Stored data entries
(** Modelled from the spec: the inherited [_error] of the coordinator forwards
    the error and unsubscribes. *)
Definition _error (err : E) (s : SequenceEqualSubscriber) :=
  unsubscribe (to_destination (Subscriber.error err) s).

(** Modelled from the spec: the public [next] of [Subscriber] on the
    coordinator drops the value when [isStopped]. *)
Definition next (value : T) (s : SequenceEqualSubscriber) :=
  if isStopped s then s else _next value s.

(** Modelled from the spec: the public [error] of [Subscriber] on the
    coordinator is a no-op when [isStopped]; otherwise it sets the flag and
    calls [_error]. *)
Definition error (err : E) (s : SequenceEqualSubscriber) :=
  if isStopped s then s else _error err (set_isStopped true s).

(** Modelled from the spec: the public [complete] of [Subscriber] on the
    coordinator is a no-op when [isStopped]; otherwise it sets the flag and
    calls the overridden [_complete]. *)
Definition complete (s : SequenceEqualSubscriber) :=
  if isStopped s then s else _complete (set_isStopped true s).

(** [SequenceEqualCompareToSubscriber.next]: the inherited guard on the
    subscriber's own flag, then [_next], which calls [parent.nextB]. *)
Definition compareTo_next (value : T) (s : SequenceEqualSubscriber) :=
  if compareToStopped s then s else nextB value s.

(** [SequenceEqualCompareToSubscriber.error]: the inherited guard, then
    [_error], which calls the public [parent.error]. *)
Definition compareTo_error (err : E) (s : SequenceEqualSubscriber) :=
  if compareToStopped s then s
  else error err (set_compareToStopped true s).

(** [SequenceEqualCompareToSubscriber.complete]: the inherited guard, then
    [_complete], which calls [parent._complete] directly. *)
Definition compareTo_complete (s : SequenceEqualSubscriber) :=
  if compareToStopped s then s
  else _complete (set_compareToStopped true s).

(** The notifications of the two sources: [P] for the primary source, [S] for
    [compareTo]. *)
Inductive event : Type :=
| PNext (v : T)
| PError (e : E)
| PComplete
| SNext (v : T)
| SError (e : E)
| SComplete.

Definition handle (ev : event) (s : SequenceEqualSubscriber) :=
  match ev with
  | PNext v => next v s
  | PError e => error e s
  | PComplete => complete s
  | SNext v => compareTo_next v s
  | SError e => compareTo_error e s
  | SComplete => compareTo_complete s
  end.

Definition run (evs : list event) (s : SequenceEqualSubscriber) :=
  fold_left (fun acc ev => handle ev acc) evs s.

Definition output (s : SequenceEqualSubscriber) : list (notification bool E) :=
  received (destination s).

(** The terminal state [Decided]: the downstream subscriber and both
    subscribers of the operator are stopped. *)
Definition Decided (s : SequenceEqualSubscriber) : Prop :=
  Subscriber.isStopped (destination s) = true /\
  isStopped s = true /\ compareToStopped s = true.

(** The equality the drain step evaluates on a pair, as a pure function. *)
Definition equal_pair (p : T * T) : result E bool :=
  match comparor with
  | Some c => c (fst p) (snd p)
  | None => Ok (strict_eq (fst p) (snd p))
  end.

Definition one_empty (s : SequenceEqualSubscriber) : Prop :=
  _a s = [] \/ _b s = [].

(** A source as the sequence of its notifications: its values, then its
    completion. *)
Definition primary (xs : list T) : list event := map PNext xs ++ [PComplete].
Definition secondary (ys : list T) : list event := map SNext ys ++ [SComplete].

(** The merge orders of two event sequences. *)
Inductive interleaving : list event -> list event -> list event -> Prop :=
| il_nil : interleaving [] [] []
| il_left e p s l : interleaving p s l -> interleaving (e :: p) s (e :: l)
| il_right e p s l : interleaving p s l -> interleaving p (e :: s) (e :: l).

(** The verdict on two complete sequences, pair by pair from the front. *)
Fixpoint verdict (xs ys : list T) : list (notification bool E) :=
  match xs, ys with
  | [], [] => [Next true; Complete]
  | x :: xs', y :: ys' =>
      match equal_pair (x, y) with
      | Ok true => verdict xs' ys'
      | Ok false => [Next false; Complete]
      | Fault e => [Error e]
      end
  | _, _ => [Next false; Complete]
  end.

(** Every pair of [l] was found equal. *)
Definition all_equal (l : list (T * T)) : Prop :=
  Forall (fun p => equal_pair p = Ok true) l.

(** While no result is known, nothing was delivered and every pair compared
    so far was equal. *)
Definition Undecided (s : SequenceEqualSubscriber) : Prop :=
  Subscriber.isStopped (destination s) = false /\
  output s = [] /\ all_equal (compared s).

(** How a result came about: a source error, a length test or the second
    completion after equal pairs only; or the last pair compared, which was
    unequal or made the comparator raise. *)
Definition Settled (s : SequenceEqualSubscriber) : Prop :=
  (all_equal (compared s) /\
   ((exists b, output s = [Next b; Complete]) \/
    (exists e, output s = [Error e]))) \/
  (exists l p, compared s = l ++ [p] /\ all_equal l /\
               equal_pair p = Ok false /\
               output s = [Next false; Complete]) \/
  (exists l p e, compared s = l ++ [p] /\ all_equal l /\
                 equal_pair p = Fault e /\ output s = [Error e]).

(** [_oneComplete] is set exactly when one of the two subscribers has taken a
    completion (or, for the secondary one, an error it could not pass on). *)
Definition Recorded (s : SequenceEqualSubscriber) : Prop :=
  _oneComplete s = isStopped s || compareToStopped s.
(** The loop of line 48 when the store refuses a row: the groups before are
    merged, the rows of the group before the refused one are deleted, the
    groups after it are not looked at. *)
Lemma process_groups_refused (pre post : Groups) (g : Key * list Position)
    (ps1 : list Position) (c : Position) (m d : nat) (w : World) :
  Forall mergeable pre → accepts (deletions pre) →
  mergeable g → refused_at (delete_positions g.2) ps1 c →
  for_each (process_group false) (pre ++ g :: post) (m, d) w
  = (mkWorld (delete_all (deletions pre ++ ps1) (db w))
       (stdout w ++ (pre ≫= merge_log) ++ merge_log g
          ++ [ErrorProcessingGroup g.1 (DeleteError (id c))])
       (deleted w ++ (id <$> deletions pre ++ ps1 ++ [c])),
     inl (DeleteError (id c))).
Proof.
  intros Hpre Hacc Hg Href. rewrite for_each_app.
  unfold mbind at 1. unfold M_bind at 1.
  rewrite process_groups_merge by done.
  cbn [for_each]. unfold mbind at 1. unfold M_bind at 1.
  rewrite (process_group_refused _ ps1 c) by done. cbn [db stdout deleted].
  by rewrite delete_all_app, !fmap_app, <- !app_assoc.
Qed.

(** Every list of groups of more than one row is merged throughout, or has
    a first group that raises. *)
Lemma first_violation (groups : Groups) :
  Forall (λ g, 1 < length g.2) groups →
  Forall mergeable groups
  ∨ ∃ pre g post, groups = pre ++ g :: post
                  ∧ Forall mergeable pre ∧ violating g.
Proof.
  induction 1 as [|g groups Hg Hall [IH|(pre & g' & post & -> & Hpre & Hg')]].
  - left. constructor.
  - destruct (decide (admin_positions_to_delete g.2 = [])) as [Hadm|Hadm].
    + left. by constructor.
    + right. exists [], g, groups. by split_and!.
  - destruct (decide (admin_positions_to_delete g.2 = [])) as [Hadm|Hadm].
    + right. exists (g :: pre), g', post. split_and!; [done | | done].
      by constructor.
    + right. exists [], g, (pre ++ g' :: post). by split_and!.
Qed.

(** With a store that may refuse rows: every group is merged, or there is a
    first group that raises, or a first group with a refused row. *)
Lemma first_problem (groups : Groups) :
  Forall (λ g, 1 < length g.2) groups →
  (Forall mergeable groups ∧ accepts (deletions groups))
  ∨ (∃ pre g post, groups = pre ++ g :: post
                   ∧ Forall mergeable pre ∧ accepts (deletions pre)
                   ∧ violating g)
  ∨ (∃ pre g post ps1 c, groups = pre ++ g :: post
                         ∧ Forall mergeable pre ∧ accepts (deletions pre)
                         ∧ mergeable g
                         ∧ refused_at (delete_positions g.2) ps1 c).
Proof.
  induction 1 as [|g groups Hg Hall IH].
  - left. split; constructor.
  - destruct (decide (admin_positions_to_delete g.2 = [])) as [Hadm|Hadm].
    2: { right. left. exists [], g, groups. split_and!; try done.
         constructor. }
    destruct (first_refusal (delete_positions g.2))
      as [Hacc|(ps1 & c & Href)].
    2: { right. right. exists [], g, groups, ps1, c.
         split_and!; try done; constructor. }
    assert (mergeable g) as Hmerge by done.
    destruct IH as [[Hm Ha]|[(pre & g' & post & -> & Hpre & Hpa & Hg')
                            |(pre & g' & post & ps1 & c & -> & Hpre & Hpa
                              & Hg' & Href)]].
    + left. split; [by constructor|].
      rewrite deletions_cons. by apply accepts_app.
    + right. left. exists (g :: pre), g', post.
      split_and!; [done | by constructor | | done].
      rewrite deletions_cons. by apply accepts_app.
    + right. right. exists (g :: pre), g', post, ps1, c.
      split_and!; [done | by constructor | | done | done].
      rewrite deletions_cons. by apply accepts_app.
Qed.

(** ** The command in closed form *)

Lemma process_duplicates_none (dry_run : bool) (w : World) :
  duplicate_groups (db w) = [] →
  _process_duplicates dry_run w
  = (mkWorld (db w) (stdout w ++ [NoDuplicatesFound]) (deleted w), inr tt).
Proof.
  intros Hnone. unfold _process_duplicates, mbind, M_bind.
  rewrite find_duplicates_eq, Hnone. by rewrite decide_True.
Qed.

Lemma process_duplicates_merge (dry_run : bool) (w : World) :
  duplicate_groups (db w) ≠ [] →
  Forall mergeable (duplicate_groups (db w)) →
  (dry_run = false → accepts (deletions (duplicate_groups (db w)))) →
  _process_duplicates dry_run w
  = (mkWorld
       (if dry_run then db w
        else delete_all (deletions (duplicate_groups (db w))) (db w))
       (stdout w ++ FoundGroups (length (duplicate_groups (db w)))
                    :: (duplicate_groups (db w) ≫= merge_log)
                    ++ [summary dry_run (duplicate_groups (db w))])
       (if dry_run then deleted w
        else deleted w ++ (id <$> deletions (duplicate_groups (db w)))),
     inr tt).
Proof.
  intros Hsome Hall Hacc. unfold _process_duplicates, mbind, M_bind.
  rewrite find_duplicates_eq. rewrite decide_False by done.
  unfold write at 1. rewrite process_groups_merge by done.
  cbn [db stdout deleted fst snd]. unfold summary.
  destruct dry_run; unfold write; cbn [db stdout deleted];
    by rewrite <- !app_assoc.
Qed.

Lemma process_duplicates_violation (dry_run : bool) (w : World)
    (pre post : Groups) (g : Key * list Position) :
  duplicate_groups (db w) = pre ++ g :: post →
  Forall mergeable pre →
  (dry_run = false → accepts (deletions pre)) →
  violating g →
  _process_duplicates dry_run w
  = (mkWorld
       (if dry_run then db w else delete_all (deletions pre) (db w))
       (stdout w ++ FoundGroups (length (pre ++ g :: post))
                    :: (pre ≫= merge_log) ++ violation_log g)
       (if dry_run then deleted w else deleted w ++ (id <$> deletions pre)),
     inl (ValueError (group_display g.1)
            (length (admin_positions_to_delete g.2)))).
Proof.
  intros Hgroups Hpre Hacc Hg. unfold _process_duplicates, mbind, M_bind.
  rewrite find_duplicates_eq, Hgroups.
  rewrite decide_False by (by destruct pre).
  unfold write at 1. rewrite process_groups_violation by done.
  cbn [db stdout deleted]. by rewrite <- !app_assoc.
Qed.

Lemma process_duplicates_refused (w : World) (pre post : Groups)
    (g : Key * list Position) (ps1 : list Position) (c : Position) :
  duplicate_groups (db w) = pre ++ g :: post →
  Forall mergeable pre → accepts (deletions pre) →
  mergeable g → refused_at (delete_positions g.2) ps1 c →
  _process_duplicates false w
  = (mkWorld
       (delete_all (deletions pre ++ ps1) (db w))
       (stdout w ++ FoundGroups (length (pre ++ g :: post))
                    :: (pre ≫= merge_log) ++ merge_log g
                    ++ [ErrorProcessingGroup g.1 (DeleteError (id c))])
       (deleted w ++ (id <$> deletions pre ++ ps1 ++ [c])),
     inl (DeleteError (id c))).
Proof.
  intros Hgroups Hpre Hacc Hg Href. unfold _process_duplicates, mbind, M_bind.
  rewrite find_duplicates_eq, Hgroups.
  rewrite decide_False by (by destruct pre).
  unfold write at 1. rewrite (process_groups_refused _ _ _ ps1 c) by done.
  cbn [db stdout deleted]. by rewrite <- !app_assoc.
Qed.

Lemma run_none (dry_run : bool) (table : list Position) :
  duplicate_groups table = [] →
  run dry_run table
  = (mkWorld table (preamble dry_run ++ [NoDuplicatesFound]) [], inr tt).
Proof.
  intros Hnone. unfold run, handle, mbind, M_bind, atomic.
  destruct dry_run; simpl; by rewrite process_duplicates_none.
Qed.

Lemma run_merge (dry_run : bool) (table : list Position) :
  duplicate_groups table ≠ [] →
  Forall mergeable (duplicate_groups table) →
  (dry_run = false → accepts (deletions (duplicate_groups table))) →
  run dry_run table
  = (mkWorld
       (if dry_run then table
        else delete_all (deletions (duplicate_groups table)) table)
       (preamble dry_run
          ++ FoundGroups (length (duplicate_groups table))
             :: (duplicate_groups table ≫= merge_log)
             ++ [summary dry_run (duplicate_groups table)])
       (if dry_run then [] else id <$> deletions (duplicate_groups table)),
     inr tt).
Proof.
  intros Hsome Hall Hacc. unfold run, handle, mbind, M_bind, atomic.
  destruct dry_run; simpl; by rewrite process_duplicates_merge.
Qed.

Lemma run_violation (dry_run : bool) (table : list Position)
    (pre post : Groups) (g : Key * list Position) :
  duplicate_groups table = pre ++ g :: post →
  Forall mergeable pre →
  (dry_run = false → accepts (deletions pre)) →
  violating g →
  run dry_run table
  = (mkWorld table
       (preamble dry_run
          ++ FoundGroups (length (pre ++ g :: post))
             :: (pre ≫= merge_log) ++ violation_log g)
       (if dry_run then [] else id <$> deletions pre),
     inl (ValueError (group_display g.1)
            (length (admin_positions_to_delete g.2)))).
Proof.
  intros Hgroups Hpre Hacc Hg. unfold run, handle, mbind, M_bind, atomic.
  destruct dry_run; simpl;
    by rewrite (process_duplicates_violation _ _ pre post g).
Qed.

(** Without [--dry-run], when the store refuses a row: the error of the
    refused row is raised and the table is restored. *)
Lemma run_refused (table : list Position) (pre post : Groups)
    (g : Key * list Position) (ps1 : list Position) (c : Position) :
  duplicate_groups table = pre ++ g :: post →
  Forall mergeable pre → accepts (deletions pre) →
  mergeable g → refused_at (delete_positions g.2) ps1 c →
  run false table
  = (mkWorld table
       (FoundGroups (length (pre ++ g :: post))
          :: (pre ≫= merge_log) ++ merge_log g
          ++ [ErrorProcessingGroup g.1 (DeleteError (id c))])
       (id <$> deletions pre ++ ps1 ++ [c]),
     inl (DeleteError (id c))).
Proof.
  intros Hgroups Hpre Hacc Hg Href. unfold run, handle, mbind, M_bind, atomic.
  simpl. by rewrite (process_duplicates_refused _ pre post g ps1 c).
Qed.

(** The ways a run can go. *)
Lemma run_cases (dry_run : bool) (table : list Position) :
  duplicate_groups table = []
  ∨ (duplicate_groups table ≠ []
     ∧ Forall mergeable (duplicate_groups table)
     ∧ (dry_run = false → accepts (deletions (duplicate_groups table))))
  ∨ (∃ pre g post, duplicate_groups table = pre ++ g :: post
                   ∧ Forall mergeable pre
                   ∧ (dry_run = false → accepts (deletions pre))
                   ∧ violating g)
  ∨ (dry_run = false
     ∧ ∃ pre g post ps1 c, duplicate_groups table = pre ++ g :: post
                           ∧ Forall mergeable pre ∧ accepts (deletions pre)
                           ∧ mergeable g
                           ∧ refused_at (delete_positions g.2) ps1 c).
Proof.
  destruct (decide (duplicate_groups table = [])) as [|Hsome]; [by left|].
  right. destruct dry_run.
  - destruct (first_violation (duplicate_groups table))
      as [Hall|(pre & g & post & ? & ? & ?)].
    + apply duplicate_groups_sizes.
    + left. by split_and!.
    + right. left. exists pre, g, post. by split_and!.
  - destruct (first_problem (duplicate_groups table))
      as [[Hall Hacc]|[(pre & g & post & ? & ? & ? & ?)
                      |(pre & g & post & ps1 & c & ? & ? & ? & ? & ?)]].
    + apply duplicate_groups_sizes.
    + left. by split_and!.
    + right. left. exists pre, g, post. by split_and!.
    + right. right. split; [done|]. by exists pre, g, post, ps1, c.
Qed.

= PROBLEM DETAILS =
What is needed is an exact copy of the lines above, from the one containing "groups. by split_and!." through the one containing "c & -> & Hpre & Hpa", with nothing added.

= THE ANSWER =
    + right. exists [], g, groups. by split_and!.
  - destruct (decide (admin_positions_to_delete g.2 = [])) as [Hadm|Hadm].
    + right. exists (g :: pre), g', post. split_and!; [done | | done].
      by constructor.
    + right. exists [], g, (pre ++ g' :: post). by split_and!.
Qed.

(** With a store that may refuse rows: every group is merged, or there is a
    first group that raises, or a first group with a refused row. *)
Lemma first_problem (groups : Groups) :
  Forall (λ g, 1 < length g.2) groups →
  (Forall mergeable groups ∧ accepts (deletions groups))
  ∨ (∃ pre g post, groups = pre ++ g :: post
                   ∧ Forall mergeable pre ∧ accepts (deletions pre)
                   ∧ violating g)
  ∨ (∃ pre g post ps1 c, groups = pre ++ g :: post
                         ∧ Forall mergeable pre ∧ accepts (deletions pre)
                         ∧ mergeable g
                         ∧ refused_at (delete_positions g.2) ps1 c).
Proof.
  induction 1 as [|g groups Hg Hall IH].
  - left. split; constructor.
  - destruct (decide (admin_positions_to_delete g.2 = [])) as [Hadm|Hadm].
    2: { right. left. exists [], g, groups. split_and!; try done.
         constructor. }
    destruct (first_refusal (delete_positions g.2))
      as [Hacc|(ps1 & c & Href)].
    2: { right. right. exists [], g, groups, ps1, c.
         split_and!; try done; constructor. }
    assert (mergeable g) as Hmerge by done.
    destruct IH as [[Hm Ha]|[(pre & g' & post & -> & Hpre & Hpa & Hg')
                            |(pre & g' & post & ps1 & c & -> & Hpre & Hpa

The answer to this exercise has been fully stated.